Doppler Ultrasound for Heart Rate Assessment in a Porcine Model of Neonatal Asphyxia

Abstract

Objectives: Approximately 10% of newborn infants require resuscitation at birth. Accurate heart rate (HR) assessment guides resuscitation interventions, thereby reducing morbidities and mortality. While existing HR assessment methods have several limitations, the Doppler ultrasound (Doppler-US) might be a promising alternative. We aimed to evaluate accuracy and optimal use of Doppler-US for HR assessments during neonatal asphyxia in a pre-clinical model. Design: HR assessments were performed in 16 term newborn piglets that were anesthetized, intubated, and instrumented. Study I evaluated optimal transducer position, Study II compared aortic (AV) and pulmonary (PV) examination modes, and Study III examined accuracy during asphyxia, for HR assessment. Setting: Experimental setting. Subjects: Asphyxia-induced piglets. Interventions: Study I: Doppler-US (USCOM® 1A) HR was assessed on upper (A), middle (B), and lower (C) third of the sternum; study II: Doppler-US HR was assessed using AV and PV examination modes; study III: HR was assessed during asphyxia. Comparisons were made between Doppler-US and the clinical gold standard for HR assessments, electrocardiography (ECG). Measurements and Main Results: Study I: Mean (SD) Doppler-US HR at position A, B, and C showed no difference when compared to ECG HR. Study II: The mean (SD) Doppler-US HR using AV and PV modes also showed no difference when compared to ECG HR. Study III: Bland-Altman analysis revealed a mean difference (95% limits of agreement) between Doppler-US and ECG HR of 1.5 (-16 to 19) bpm. Additionally, motion artifacts produced false peaks and peak size was seen to decrease as bradycardia progressed. Conclusions: HR assessment using Doppler-US during asphyxia is accurate but has limitations and must be further evaluated prior to clinical use. Doppler-US can be positioned along the sternum and use either AV or PV mode for accurate assessments in a piglet model of neonatal asphyxia.

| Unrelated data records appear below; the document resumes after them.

(** C3 (amended): with at least one attempt allowed and a context that is
    not done during any wait, an operation whose every call returns an
    error classified as transient is called exactly [MaxAttempts] times;
    [Do] waits between the calls only (one wait fewer than calls, none
    after the last call) and returns an error whose text names
    [MaxAttempts] and that wraps the error of the last call. *)
Theorem Do_exhausts_attempts_on_transient_errors :
  forall (St : Type) (fn : St -> option error * St)
         (wait : option Z -> St -> option error * St)
         (config : retry.Config) (st : St),
  1 <= retry.MaxAttempts config ->
  (forall s, exists e s', fn s = (Some e, s') /\ retry.IsRetryable e = true) ->
  (forall d s, fst (wait d s) = None) ->
  exists last st' tr result,
    retry.Do fn wait config st
      = Some (Some result, st', tr ++ [retry.EvCall (retry.MaxAttempts config) (Some last)]) /\
    Z.of_nat (retry.calls (tr ++ [retry.EvCall (retry.MaxAttempts config) (Some last)]))
      = retry.MaxAttempts config /\
    Z.of_nat (retry.waits (tr ++ [retry.EvCall (retry.MaxAttempts config) (Some last)]))
      = retry.MaxAttempts config - 1 /\
    Error result = str "max attempts reached (" ++ itoa (retry.MaxAttempts config)
                   ++ str "): " ++ Error last /\
    Unwrap result = Some last.
Proof.
intros St fn wait config st Hmax Hfn Hwait.
destruct (@Do_loop_exhausts St fn wait config
            (Z.to_nat (retry.MaxAttempts config - 1))
            (S (Z.to_nat (retry.MaxAttempts config))) 1 None st [] Hfn Hwait)
  as (last & st' & new & Hdo & Hc & Hw & _); [lia|lia|].
exists last, st', new, (retry.exhausted config (Some last)).
split; [exact Hdo|].
unfold retry.calls, retry.waits in *.
rewrite !filter_app, !length_app, Hc, Hw. simpl.
repeat split; try lia.
rewrite <- app_assoc. reflexivity.
Qed.

(** The theorem at the default configuration and a 451 error. *)
Lemma Do_exhausts_attempts_on_transient_errors_witness :
  exists last st' tr result,
    retry.Do (always_fails err_451) never_done retry.DefaultConfig tt
      = Some (Some result, st', tr ++ [retry.EvCall 5 (Some last)]) /\
    Z.of_nat (retry.calls (tr ++ [retry.EvCall 5 (Some last)])) = 5 /\
    Z.of_nat (retry.waits (tr ++ [retry.EvCall 5 (Some last)])) = 5 - 1 /\
    Error result = str "max attempts reached (" ++ itoa 5 ++ str "): " ++ Error last /\
    Unwrap result = Some last.
Proof.
apply (@Do_exhausts_attempts_on_transient_errors unit (always_fails err_451)
         never_done retry.DefaultConfig tt).
- vm_compute. discriminate.
- intros s. exists err_451, s. split; reflexivity.
- reflexivity.
Defined.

Keywords: Doppler ultrasound; heart rate; infants; neonatal resuscitation; newborn.

Figure 1

(a) Experimental scheme for the assessment of the optimal transducer position to acquire reliable heart rate (HR) data from piglets. The suprasternal notch is not available because of endotracheal intubation. Positions A, B, and C are located at increasing distances from the snout of the animal along the sternal area at 5–6, 6–7, and 7–8 inches (~13–15, ~15–18, and ~18–20 cm, respectively), respectively. For each piglet, a minimum of two HR recordings from each position were carried out by observers blinded from the USCOM monitor during signal acquisition. (b) Representative HR outcomes from position A, B, and C, showing no difference in HR detection, but more distinguished and clearer detection of the HR peak signal in position B. The images selected were judged to be best representative of signals obtained during stabilization.

Figure 2

Bland-Altman plots for Studies I and III. (A–C) Study I: Bland-Altman plot with correction for multiple observations per subject for Doppler ultrasound HR from respective positions A, B, or C vs. ECG HR. (D) Study III: Bland-Altman plot with correction for multiple observations per subject for Doppler ultrasound HR vs. ECG HR. ECG, electrocardiography; CBF, carotid blood flow; Doppler, Doppler ultrasound.

Figure 3

Study II: Representative HR outcomes from aortic valve (AV) and pulmonary valve (PV) examination mode, showing no difference in HR detection, but more distinguished and clearer detection of the HR peak signal in PV mode. The images selected were judged to be best representative of signals obtained during stabilization. ECG, electrocardiography; DUS, Doppler ultrasound; AV, aortic valve examination mode; PV, pulmonary valve examination mode.

Figure 4

(a) Influence of mechanical ventilation on heart rate (HR) signal detection by USCOM. Two distinct higher peaks caused by piglet's emphasized chest movement due to ventilation are observable in the monitor image. The automatic flowtrace function of USCOM calculates the average HR in real-time, but ventilation “peaks” can impair this measurement. In the displayed image, the calculated mean HR is 174 bpm, but after manual removal of the two ventilation-produced signals, this mean HR increases to 182 bpm. (b) False positive signals caused by mechanical ventilation and subsequent chest movement in a euthanized piglet. (c–e) Heart rate (HR) over the progression of bradycardia during asphyxia with HR at (c) 63 bpm, (d) 42 bpm, and (e) 23 bpm. As shown, the signal appears to lose clarity and decrease in peak size.